Муравьев бегло взглянул на Глеба, словно не понимая, отчего тот лезет в бутылку.
— Несоизмеримое наказание, — сухо сказал Глеб. — Там, где просто требуется пожурить, мы почему-то стремимся наказать. Получается, что вся наша суворовская жизнь пропитана наказанием. Кто это придумал — Серый, Шпала или еще кто-то свыше?
— Ты что, не доволен? Обратись в ООН, — и засмеялся.
— Между прочим, человек должен иметь права. Даже, если он суворовец Разин, — горячо, пересыхающими губами, сказал Глеб. — Обидно, Антон. Парень ты отличный и ребятам нравишься. Но «замок».
Муравьев покраснел, но не обиделся, вяло махнул рукой.
— Да брось, Глеб! Не хочешь — не наказывай. Твое дело. Ты — командир.
Лука-мудрец не сопротивлялся. На уроках истории часто возникали споры, далекие от школьной программы. Лукин, конечно, старался брать вожжи в свои руки, но это ему не всегда удавалось. Правда, историк не был из тех учителей, которые боялись незапланированных и случайных споров. Он и сам любил поговорить… Но любил и послушать суворовцев. Может быть, потому ему доверяли, считая его человеком душевно открытым…
На этот раз все началось с «Камчатки». Макар Лоза, с трудом поворачиваясь на тесной скамейке, выбрал удобный момент и вклинился в урок с неожиданным вопросом, озадачившим даже Луку-мудреца.
— Товарищ майор, как вы думаете, занимаются ли фарцовкой офицеры других стран?
Майор Лукин строго вскинул очки, загадочно улыбнулся. Помолчав, как бы собираясь с мыслями, стал быстро и страстно говорить о том, что офицер — это духовность, а как ему известно, духовность и фарцовка несовместимы…
Кто-то подобострастно и весело выкрикнул:
— Фарцовочная душонка…
Все невольно вспомнили Серого, хотя впрямую это к нему и не относилось…

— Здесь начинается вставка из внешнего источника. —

(** What an item is to a client, by the invariant of what the threads log. *)
Lemma answers_visible s c l :
  out_inv s -> (forall it, it ∈ l -> it ∈ items s) ->
  answers_in (visible c l) = omap (fun it => answer_to c (pair_of it)) l.
Proof.
  intros Hout. induction l as [|it l IH]; intros Hin; [done|].
  assert (answers_in (visible c l) = omap (fun it => answer_to c (pair_of it)) l) as Hl by (apply IH; set_solver).
  assert (answers_in (visible c (it :: l)) = answers_in (option_list (for_client c it)) ++ answers_in (visible c l)) as ->.
  { unfold visible, answers_in. by rewrite omap_step, omap_app. }
  rewrite omap_step, Hl. f_equal.
  destruct it as [n msg tg]. unfold for_client, answer_to, pair_of. simpl. destruct tg as [c'|]; simpl.
  - unfold opt_eqb. destruct (decide (c' = c)) as [->|Hne].
    + rewrite bool_decide_true by done. by destruct msg as [|id []|].
    + rewrite bool_decide_false by congruence. by destruct msg as [|id []|].
  - assert (exists params, msg = OUpdate params) as [params ->]; [|done].
    assert (mkItem n msg None ∈ items s) as Hit by (apply Hin; left).
    apply list_elem_of_fmap in Hit as ([t it] & He & Hit). simpl in He. subst it.
    apply logged_in in Hit. unfold pair_of in Hit. simpl in Hit.
    assert ((None, msg) ∈ produced s t) as Hp by (rewrite <-(o_out s Hout t); set_solver).
    destruct t as [|c'|k]; simpl in Hp; [| |set_solver].
    + unfold transcript in Hp. apply list_elem_of_In, in_flat_map in Hp as (e & _ & Hp).
      destruct e as [p|k f a]; simpl in Hp; [destruct Hp as [[= <-]|[]]; by exists p|].
      destruct a; [|done]. by destruct Hp as [?|[]].
    + apply list_elem_of_omap in Hp as (q & _ & Hp). destruct (decide _); done.
Qed.

(** Answers to [c] come from the reader or from [c]'s own thread. *)
Lemma answers_by_thread s c h :
  out_inv s -> (forall ti, ti ∈ h -> ti ∈ hist s) ->
  omap (fun it => answer_to c (pair_of it)) (snd <$> h) ≡ₚ
  omap (answer_to c) (logged TReader h) ++ omap (answer_to c) (logged (TClient c) h).
Proof.
  intros Hout. induction h as [|[t it] h IH]; intros Hin; [done|].
  assert (IH' := IH ltac:(set_solver)). clear IH.
  assert (pair_of it ∈ produced s t) as Hp.
  { rewrite <-(o_out s Hout t). apply elem_of_app. left. apply logged_in. apply Hin. left. }
  assert (forall t', logged t' ((t, it) :: h) = (if decide (t = t') then [pair_of it] else []) ++ logged t' h) as Hstep.
  { intros t'. unfold logged. rewrite omap_step. simpl. by destruct (decide (t = t')). }
  rewrite fmap_cons, omap_step, !Hstep, !omap_app, IH'. simpl snd.
  assert (omap (answer_to c) [pair_of it] = option_list (answer_to c (pair_of it))) as Hone
    by (rewrite omap_step; apply app_nil_r).
  destruct t as [|c'|k].
  - rewrite (decide_True (P := TReader = TReader)), (decide_False (P := TReader = TClient c)), Hone by done.
    by rewrite <-!app_assoc.
  - rewrite (decide_False (P := TClient c' = TReader)) by done.
    destruct (decide (TClient c' = TClient c)) as [[= ->]|Hne].
    + rewrite Hone. change (omap (answer_to c) []) with (@nil RawID). rewrite !app_nil_l, !app_assoc.
      by rewrite (Permutation_app_comm (option_list _)).
    + assert (answer_to c (pair_of it) = None) as ->; [|done].
      simpl in Hp. apply list_elem_of_omap in Hp as (q & _ & Hp). destruct (decide (clientID q = c')) as [Hq|]; [|done].
      apply (inj Some) in Hp. rewrite <-Hp. unfold refusal, answer_to. rewrite decide_False by congruence. done.
  - set_solver.
Qed.

Lemma transcript_answers s c :
  out_inv s -> c ∈ clients (mux s) -> forall l q, (forall e, e ∈ l -> e ∈ upstream s) -> key <$> q = ended l ->
  omap (answer_to c) (transcript l) = requests c q.
Proof.
  intros Hout Hc l. induction l as [|e l IH]; intros q Hin Hq; simpl in *.
  { by destruct q. }
  destruct e as [params|k f a]; [apply IH; set_solver|].
  destruct q as [|q0 q]; [done|]. injection Hq as Hk Hq.
  assert (omap (answer_to c) (transcript l) = requests c q) as Hl by (apply IH; [set_solver|exact Hq]).
  change (transcript (UEnd k f a :: l)) with (render (UEnd k f a) ++ transcript l).
  rewrite omap_app, Hl. change (requests c (q0 :: q)) with (requests c ([q0] ++ q)). rewrite requests_app. f_equal.
  unfold requests. simpl. destruct k as [c' r]. unfold key in Hk. injection Hk as Hk1 Hk2. rewrite Hk1, Hk2.
  destruct (decide (c' = c)) as [->|Hne].
  - rewrite (o_ans s Hout (c, r) f a); [|apply Hin; left|done]. simpl. by rewrite decide_True.
  - destruct a; simpl; [|done]. by rewrite decide_False.
Qed.

Lemma refusal_answers c l : omap (answer_to c) (refusals_of c l) = requests c l.
Proof.
  induction l as [|q l IH]; [done|].
  change (refusals_of c (q :: l)) with (refusals_of c ([q] ++ l)).
  change (requests c (q :: l)) with (requests c ([q] ++ l)).
  rewrite refusals_app, requests_app, omap_app, IH. f_equal. unfold refusals_of, requests. simpl.
  destruct (decide _) as [<-|]; [|done]. simpl. by rewrite decide_True.
Qed.

(** ** What is written outside the log

    The reader writes permission requests; a client's own goroutine answers its requests to open a
    connection or a session, in order, and no prompt. *)

Definition writes_of (l : list action) : list (string * OutMsg) :=
  omap (fun a => match a with DoWrite c msg => Some (c, msg) | _ => None end) l.
(** The ids of all results, and of those that are no prompt's. *)
Definition results_in (l : list OutMsg) : list RawID :=
  omap (fun m => match m with OResult id _ => Some id | _ => None end) l.
Definition greetings_in (l : list OutMsg) : list RawID :=
  omap (fun m => match m with OResult id (StopReason _) => None | OResult id _ => Some id | _ => None end) l.
Definition openings (c : string) (l : list (string * RawID)) : list RawID :=
  omap (fun ci => if decide (fst ci = c) then Some (snd ci) else None) l.

(** Neither an update nor a prompt's result. *)
Definition aside (msg : OutMsg) : Prop :=
  match msg with OUpdate _ | OResult _ (StopReason _) => False | _ => True end.
Definition may_write (t : tid) (cm : string * OutMsg) : Prop :=
  aside (snd cm) /\
  match t with
  | TReader => results_in [snd cm] = []
  | TClient c => fst cm = c
  | TOther _ => False
  end.

Record write_inv (s : System) : Prop := {
  w_todo : forall t cm, cm ∈ writes_of (todo s t) -> may_write t cm;
  w_done : forall c msg, msg ∈ default [] (written s !! c) -> aside msg;
  w_open : forall c, results_in (default [] (written s !! c)) ++ results_in (snd <$> writes_of (todo s (TClient c))) =
             openings c (opened s)
}.

Lemma writes_of_app l l' : writes_of (l ++ l') = writes_of l ++ writes_of l'.
Proof. apply omap_app. Qed.
Lemma results_in_app l l' : results_in (l ++ l') = results_in l ++ results_in l'.
Proof. apply omap_app. Qed.
Lemma greetings_app l l' : greetings_in (l ++ l') = greetings_in l ++ greetings_in l'.
Proof. apply omap_app. Qed.
Lemma openings_app c l l' : openings c (l ++ l') = openings c l ++ openings c l'.
Proof. apply omap_app. Qed.

Lemma write_new : write_inv new_system.
Proof.
  assert (forall t, todo new_system t = []) as Htodo.
  { intros t. unfold todo, new_system. simpl. destruct (decide (t = TReader)) as [->|Hne]; [done|].
    by rewrite lookup_singleton_ne. }
  split; intros *; rewrite ?Htodo; simpl; rewrite ?lookup_empty; set_solver.
Qed.

Lemma write_same s s' :
  write_inv s -> (forall t, writes_of (todo s' t) = writes_of (todo s t)) -> written s' = written s ->
  opened s' = opened s -> write_inv s'.
Proof.
  intros [H1 H2 H3] Ht Hw Ho. split; intros *; rewrite ?Ht, ?Hw, ?Ho; [apply H1|apply H2|apply H3].
Qed.

(** A thread goes on with work that writes what is left to write. *)
Lemma write_goes_on s s' t l :
  write_inv s -> threads s' = <[t := l]> (threads s) -> writes_of l = writes_of (todo s t) ->
  written s' = written s -> opened s' = opened s -> write_inv s'.
Proof.
  intros Hinv Ht Hl. apply write_same; [done|]. intros t'. rewrite (todo_insert _ _ _ _ _ Ht).
  by destruct (decide (t = t')) as [<-|].
Qed.

Lemma write_done s t c msg rest :
  write_inv s -> threads s !! t = Some (DoWrite c msg :: rest) -> write_inv (perform t (DoWrite c msg) rest s).
Proof.
  intros [H1 H2 H3] Ht. set (s' := perform _ _ _ _).
  assert (forall t', todo s' t' = if decide (t = t') then rest else todo s t') as Htodo by (intros; by apply todo_insert).
  assert (todo s t = DoWrite c msg :: rest) as Hno by (unfold todo; by rewrite Ht).
  assert (writes_of (todo s t) = (c, msg) :: writes_of rest) as Hwr by by rewrite Hno.
  assert (may_write t (c, msg)) as [Ha Hwho] by (apply H1; rewrite Hwr; left). simpl in Ha, Hwho.
  assert (forall c', default [] (written s' !! c') =
            default [] (written s !! c') ++ (if decide (c = c') then [msg] else [])) as Hw.
  { intros c'. unfold s'. simpl. destruct (decide (c = c')) as [<-|].
    - by rewrite lookup_insert_eq.
    - by rewrite lookup_insert_ne, app_nil_r. }
  split.
  - intros t' cm. rewrite Htodo. destruct (decide (t = t')) as [<-|]; [|apply H1].
    intros Hin. apply H1. rewrite Hwr. by right.
  - intros c' msg'. rewrite Hw, elem_of_app. intros [Hin|Hin]; [by eapply H2|].
    destruct (decide (c = c')); [|set_solver]. apply list_elem_of_singleton in Hin as ->. done.
  - intros c'. rewrite Hw, Htodo, results_in_app, <-app_assoc. change (opened s') with (opened s). rewrite <-H3. f_equal.
    destruct (decide (t = TClient c')) as [->|Hne].
    + simpl in Hwho. subst c'. rewrite (decide_True (P := c = c)), Hwr by done.
      by rewrite <-(results_in_app [msg]).
    + destruct (decide (c = c')) as [->|]; [|done]. destruct t as [|c0|n]; [|congruence|done].
      change (results_in [msg] = []) in Hwho. by rewrite Hwho.
Qed.

Lemma write_starts s s' t l o :
  write_inv s -> threads s !! t = Some [] -> threads s' = <[t := l]> (threads s) -> written s' = written s ->
  opened s' = opened s ++ option_list o -> (forall cm, cm ∈ writes_of l -> may_write t cm) ->
  (forall c, (if decide (t = TClient c) then results_in (snd <$> writes_of l) else []) = openings c (option_list o)) ->
  write_inv s'.
Proof.
  intros [H1 H2 H3] Hfree Ht Hw Ho Hmay Hopen. split.
  - intros t' cm. rewrite (todo_insert _ _ _ _ _ Ht). destruct (decide (t = t')) as [<-|]; [apply Hmay|apply H1].
  - rewrite Hw. apply H2.
  - intros c. rewrite Hw, Ho, openings_app, <-H3, <-Hopen, (todo_insert _ _ _ _ _ Ht).
    destruct (decide (t = TClient c)) as [->|]; [|by rewrite app_nil_r].
    assert (todo s (TClient c) = []) as -> by (unfold todo; by rewrite Hfree). simpl. by rewrite app_nil_r.
Qed.

Lemma agent_writes msg t order m cm :
  cm ∈ writes_of (onAgent msg t order m).2 -> may_write TReader cm.
Proof.
  assert (forall id params, cm ∈ writes_of (onPermissionRequest id params t order m).2 -> may_write TReader cm) as Hperm.
  { intros id params. unfold onPermissionRequest. destruct (AsInt _); [|set_solver].
    destruct (decode_permission params). destruct (stopped m); [set_solver|].
    intros (a & Ha & Hcm)%list_elem_of_omap. apply list_elem_of_fmap in Ha as (c & -> & _). by injection Hcm as <-. }
  assert (cm ∉ writes_of (onUpstreamNotification msg)) as Hn.
  { unfold onUpstreamNotification. destruct (String.eqb _ _); set_solver. }
  unfold onAgent. destruct (AsInt (ID msg)) as [idn|], (negb (is_none (Result msg)) || negb (is_none (mError msg))).
  1: { destruct (waiters m !! idn); [set_solver|]. destruct (_ && _); set_solver. }
  all: destruct (ID msg); [destruct (String.eqb (Method msg) _); [apply Hperm|done]|done].
Qed.

(** A client's message is answered at once when it opens a connection or a session. *)
Lemma client_writes c msg m :
  writes_of (onClientMessage c msg m).2 =
    match opening_in c msg with
    | Some (_, id) => [(c, OResult id (if String.eqb (Method msg) "initialize"
                                       then Raw (default defaultInit (initResult m))
                                       else Session (sessionID m) (newModes m)))]
    | None => []
    end.
Proof.
  unfold opening_in, onClientMessage.
  assert (forall id r, writes_of (onClientPermResponse id r m).2 = []) as Hperm.
  { intros id r. unfold onClientPermResponse, resolvePermission. by destruct (pending m !! _). }
  assert (forall id b, writes_of (respondToClient c id b) = match id with Some id => [(c, OResult id b)] | None => [] end) as Hresp
    by (by intros []).
  destruct (AsInt (ID msg)) as [idn|] eqn:Hint, (String.eqb (Method msg) "" && (negb (is_none (Result msg)) || negb (is_none (mError msg)))) eqn:Hr.
  1: { rewrite Hperm. apply andb_prop in Hr as [He%String.eqb_eq _]. rewrite He. by destruct (ID msg). }
  all: clear Hr Hint; destruct (String.eqb_spec (Method msg) "initialize") as [->|Hi];
    [simpl; rewrite Hresp; by destruct (ID msg)|].
  all: destruct (String.eqb_spec (Method msg) "session/new") as [->|Hne];
    [simpl; rewrite writes_of_app, Hresp; by destruct (ID msg)|].
  all: destruct (String.eqb_spec (Method msg) "session/load") as [->|Hl];
    [simpl; rewrite writes_of_app, Hresp; by destruct (ID msg)|].
  all: assert (bool_decide (Method msg ∈ ["initialize"; "session/new"; "session/load"]) = false) as ->
    by (apply bool_decide_false; set_solver); simpl.
  all: transitivity (@nil (string * OutMsg)); [|by destruct (ID msg)].
  all: destruct (String.eqb _ "session/prompt");
    [destruct (ID msg); [|done]; unfold fromClientPrompt; destruct (negb (busy m)); [done|]; by destruct (_ <? _)|].
  all: destruct (String.eqb _ "session/set_mode"); [|by destruct (String.eqb _ _)].
  all: unfold forwardSetMode; destruct (decode_mode _) as [mode|]; [|done]; by destruct (String.eqb mode "").
Qed.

— Согласен, — серьезно сказал Лука-мудрец. — Фарцевание приведет к деформации души…
В спор влез голубоглазый Денис Парамонов.
— А почему, товарищ майор, не совместимы? Это же бизнес! У нас в Севастополе, когда приходят иностранные военные корабли, начинается такой бизнес!

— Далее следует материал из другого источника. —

Lemma merge_item_entry o acc it acc' :
  is_marker (item_name it) = false -> merge_item o acc it = Ok acc' ->
  acc' = if isScrubbed o (item_name it) then acc else <[item_name it := stored it (data_of it)]> acc.
Proof.
  unfold merge_item, is_marker, data_of, stored. fold (item_name it). set (n := item_name it).
  intros Hm. rewrite Hm.
  destruct (String.eqb_spec (Base n) opaqueMarker) as [He|_]; [by rewrite He in Hm|].
  destruct (isScrubbed o n); [by intros [= ->]|]. fold (is_reg (item_hdr it)).
  destruct (is_reg (item_hdr it)); [destruct (item_data it)|]; by intros [= <-].
Qed.

(** ** Scrubbed paths and kept markers *)

Lemma isScrubbed_spec o q :
  isScrubbed o q = true <->
  exists pfx, pfx ∈ ScrubPrefixes o /\ (q = trimmed pfx \/ under (trimmed pfx) q = true).
Proof.
  unfold isScrubbed. rewrite existsb_exists. setoid_rewrite <-list_elem_of_In.
  by setoid_rewrite orb_true_iff; setoid_rewrite String.eqb_eq.
Qed.

Lemma isScrubbed_below o q p :
  isScrubbed o q = true -> p = q \/ under q p = true -> isScrubbed o p = true.
Proof.
  rewrite !isScrubbed_spec. intros (pfx & Hin & Hq) Hp. exists pfx. split; [done|].
  destruct Hp as [->|Hp], Hq as [->|Hq]; eauto using under_trans.
Qed.

Lemma scrub_ok_prefix o pfx :
  scrub_ok o = true -> pfx ∈ ScrubPrefixes o -> prefix_ok (trimmed pfx) = true.
Proof. unfold scrub_ok. rewrite forallb_forall. intros Ho Hin. apply Ho. by apply list_elem_of_In. Qed.

(** A dropped marker would only have hidden scrubbed paths. *)
Lemma dropped_scrubbed o n p :
  scrub_ok o = true -> name_ok n = true -> marker_dropped o n = true -> covers n p = true ->
  isScrubbed o p = true.
Proof.
  intros Ho Hn Hd Hc. pose proof (covers_marker _ _ Hc) as Hm. unfold marker_dropped in Hd.
  destruct (marker_region n Hn Hm) as (D & b & Hsn & HB & HD & Hwb & HDc & HR). rewrite HB in Hd.
  destruct HR as [(-> & HR)|(Hb & Hx & Hsj & Hcj & HR)].
  - rewrite String.eqb_refl in Hd. apply isScrubbed_below with (Dir n); [done|right].
    apply under_split. destruct HDc as [->|(HDc & HDs & _)].
    + exfalso. apply isScrubbed_spec in Hd as (pfx & Hin & Hpfx). rewrite HD in Hpfx. cbn [dir_of] in Hpfx.
      pose proof (scrub_ok_prefix _ _ Ho Hin) as [Hpc _]%andb_prop.
      destruct Hpfx as [Hpfx|(l & Hl & Hpfx)%under_split]; [by rewrite <-Hpfx in Hpc|].
      change (split ".") with ["."] in Hpfx. pose proof (split_ne (trimmed pfx)).
      destruct (split (trimmed pfx)) as [|? [|]], l; done.
    + apply HR in Hc as [->|(l & Hl & Hp)]; [by apply split_ne in HDs|].
      exists l. by rewrite HDs.
  - apply String.eqb_neq in Hb. rewrite Hb in Hd.
    apply isScrubbed_below with (marker_target n).
    + apply orb_true_iff in Hd as [Hd|Hd]; [|done]. unfold marker_target. rewrite HB.
      apply isScrubbed_spec in Hd as (pfx & Hin & Hpfx). apply isScrubbed_spec. exists pfx. split; [done|right].
      pose proof (scrub_ok_prefix _ _ Ho Hin) as [_ Hpm]%andb_prop.
      apply under_split. rewrite Hsj. destruct Hpfx as [Hpfx|(l & Hl & Hpfx)%under_split].
      * rewrite <-Hpfx, Hsn, forallb_app in Hpm. simpl in Hpm. by rewrite Hwb, andb_false_r in Hpm.
      * rewrite Hsn in Hpfx. destruct (exists_last Hl) as (l0 & c & ->). rewrite app_assoc in Hpfx.
        apply app_inj_tail in Hpfx as [-> _]. exists (l0 ++ [hidden_name b]).
        rewrite app_assoc. split; [|done]. by destruct l0.
    + unfold marker_target. rewrite HB.
      apply HR in Hc as (l & Hp). rewrite <-Hsj in Hp. destruct (decide (l = [])) as [->|Hl].
      * left. apply split_inj. by rewrite app_nil_r in Hp.
      * right. apply under_split. by exists l.
Qed.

Как ни пытался Лукин, но убедить ребят толком не мог. Суворовцы его не понимали. Напрасно он доказывал, что между фарцеванием, мелкой спекуляцией и бизнесом есть все же разница. Хотя бы в том, что бизнес — это какое-то дело, официально разрешенное, на основе которого создается доход, капитал, с которого платятся налоги. Но насколько ему известно, офицерам во многих армиях даже этим заниматься не разрешается.
— Странно, а чего здесь спорить-то?! — Серега Карсавин, словно ему не хватило простора, вышел из-за стола. Серега, немного возбужденный, особо выделяясь стройностью, действовал на класс раздражающе: все притихли, ожидая чего-то необычного…

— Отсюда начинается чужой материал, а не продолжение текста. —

Lemma out_lookup acc paths p :
  acc_ok acc -> NoDup paths ->
  layer_entries (as_item <$> omap (out_entry acc) paths) !! p =
  if is_marker p then None else if decide (p ∈ paths) then out_entry acc p else None.
Proof.
  intros Hok. induction paths as [|q paths IH] using rev_ind; intros Hnd.
  { by destruct (is_marker p). }
  apply NoDup_app in Hnd as (Hnd & Hq & _). specialize (IH Hnd).
  assert (q ∉ paths) as Hqn by (intros Hin; by apply (Hq q Hin), list_elem_of_singleton).
  rewrite omap_app, fmap_app. simpl.
  assert (p <> q -> p ∈ paths ++ [q] <-> p ∈ paths) as Hsnoc by set_solver.
  destruct (out_entry acc q) as [[h d]|] eqn:Hout; simpl.
  - rewrite layer_entries_snoc. destruct (out_item _ _ _ _ Hok Hout) as (_ & -> & -> & _).
    destruct (is_marker q) eqn:Hm.
    + rewrite IH. destruct (is_marker p) eqn:Hp; [done|].
      symmetry. apply decide_ext, Hsnoc. intros ->; congruence.
    + destruct (decide (q = p)) as [<-|Hne].
      * rewrite lookup_insert_eq, Hm, decide_True; [done|set_solver].
      * rewrite lookup_insert_ne, IH by done. destruct (is_marker p); [done|].
        symmetry. by apply decide_ext, Hsnoc.
  - rewrite app_nil_r, IH. destruct (is_marker p); [done|].
    destruct (decide (p = q)) as [->|Hne].
    + rewrite decide_False, decide_True by set_solver. done.
    + symmetry. by apply decide_ext, Hsnoc.
Qed.

Lemma sort_paths_perm l : sort_paths l ≡ₚ l.
Proof. apply merge_sort_Permutation. Qed.

Lemma sort_paths_keys (acc : gmap string entry) p :
  p ∈ sort_paths (fst <$> map_to_list acc) <-> is_Some (acc !! p).
Proof.
  rewrite sort_paths_perm, list_elem_of_fmap. split.
  - intros ([k e] & -> & Hk%elem_of_map_to_list). by exists e.
  - intros [e He]. exists (p, e). by rewrite elem_of_map_to_list.
Qed.
Lemma sort_paths_nodup (acc : gmap string entry) : NoDup (sort_paths (fst <$> map_to_list acc)).
Proof. rewrite sort_paths_perm. apply NoDup_fst_map_to_list. Qed.

(** What an archive holds, by membership. *)
Lemma archive_hides acc paths p :
  acc_ok acc ->
  existsb (fun it => covers (item_name it) p) (as_item <$> omap (out_entry acc) paths) = true <->
  exists k, k ∈ paths /\ is_Some (acc !! k) /\ covers k p = true.
Proof.
  intros Hok. rewrite existsb_exists. split.
  - intros (it & Hin & Hc). apply list_elem_of_In, list_elem_of_fmap in Hin as ([h d] & -> & Hin).
    apply list_elem_of_omap in Hin as (k & Hk & Hout).
    destruct (out_item _ _ _ _ Hok Hout) as (_ & Hn & _ & e & _ & He & _).
    rewrite Hn in Hc. exists k. split_and!; [done|by exists e|done].
  - intros (k & Hk & [e He] & Hc). destruct (Hok k e He) as (_ & h & Hh & _).
    assert (out_entry acc k = Some (normalise k h, payload e)) as Hout.
    { unfold out_entry. rewrite He. simpl. unfold entry_node. by rewrite Hh. }
    exists (as_item (normalise k h, payload e)). split.
    + apply list_elem_of_In, list_elem_of_fmap. eexists. split; [done|].
      apply list_elem_of_omap. by exists k.
    + by destruct (out_item _ _ _ _ Hok Hout) as (_ & -> & _).
Qed.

— Например, зачем американскому офицеру заниматься мелким фарцеванием? Незачем. Потому как это, Парамон, не бизнес и это, между прочим, унизительно. Тем более, как сказал товарищ майор, — в голосе Карсавина появилась язвительность, — это плохо действует на духовность… Конечно, если офицер обладает этой самой духовностью. А не занимается американский офицер фарцеванием вовсе не потому, что боится остаться без духовности. У него нет в этом надобности, надлежаще обеспечен… К тому же, в отличие от наших номенклатурных детей, он с детства не приучен к жлобству.
Карсавин победно сел. Майор Лукин, демонстративно почесав затылок, медленно сказал:
— Мы, кажется, далеко ушли от темы… Тем более, этот аспект не исторический, а сугубо нравственный… На следующем уроке я дам высказаться каждому, кто захочет… А сейчас, — он, посмотрев на часы, строго обвел взглядом класс, — а сейчас все же займемся историей.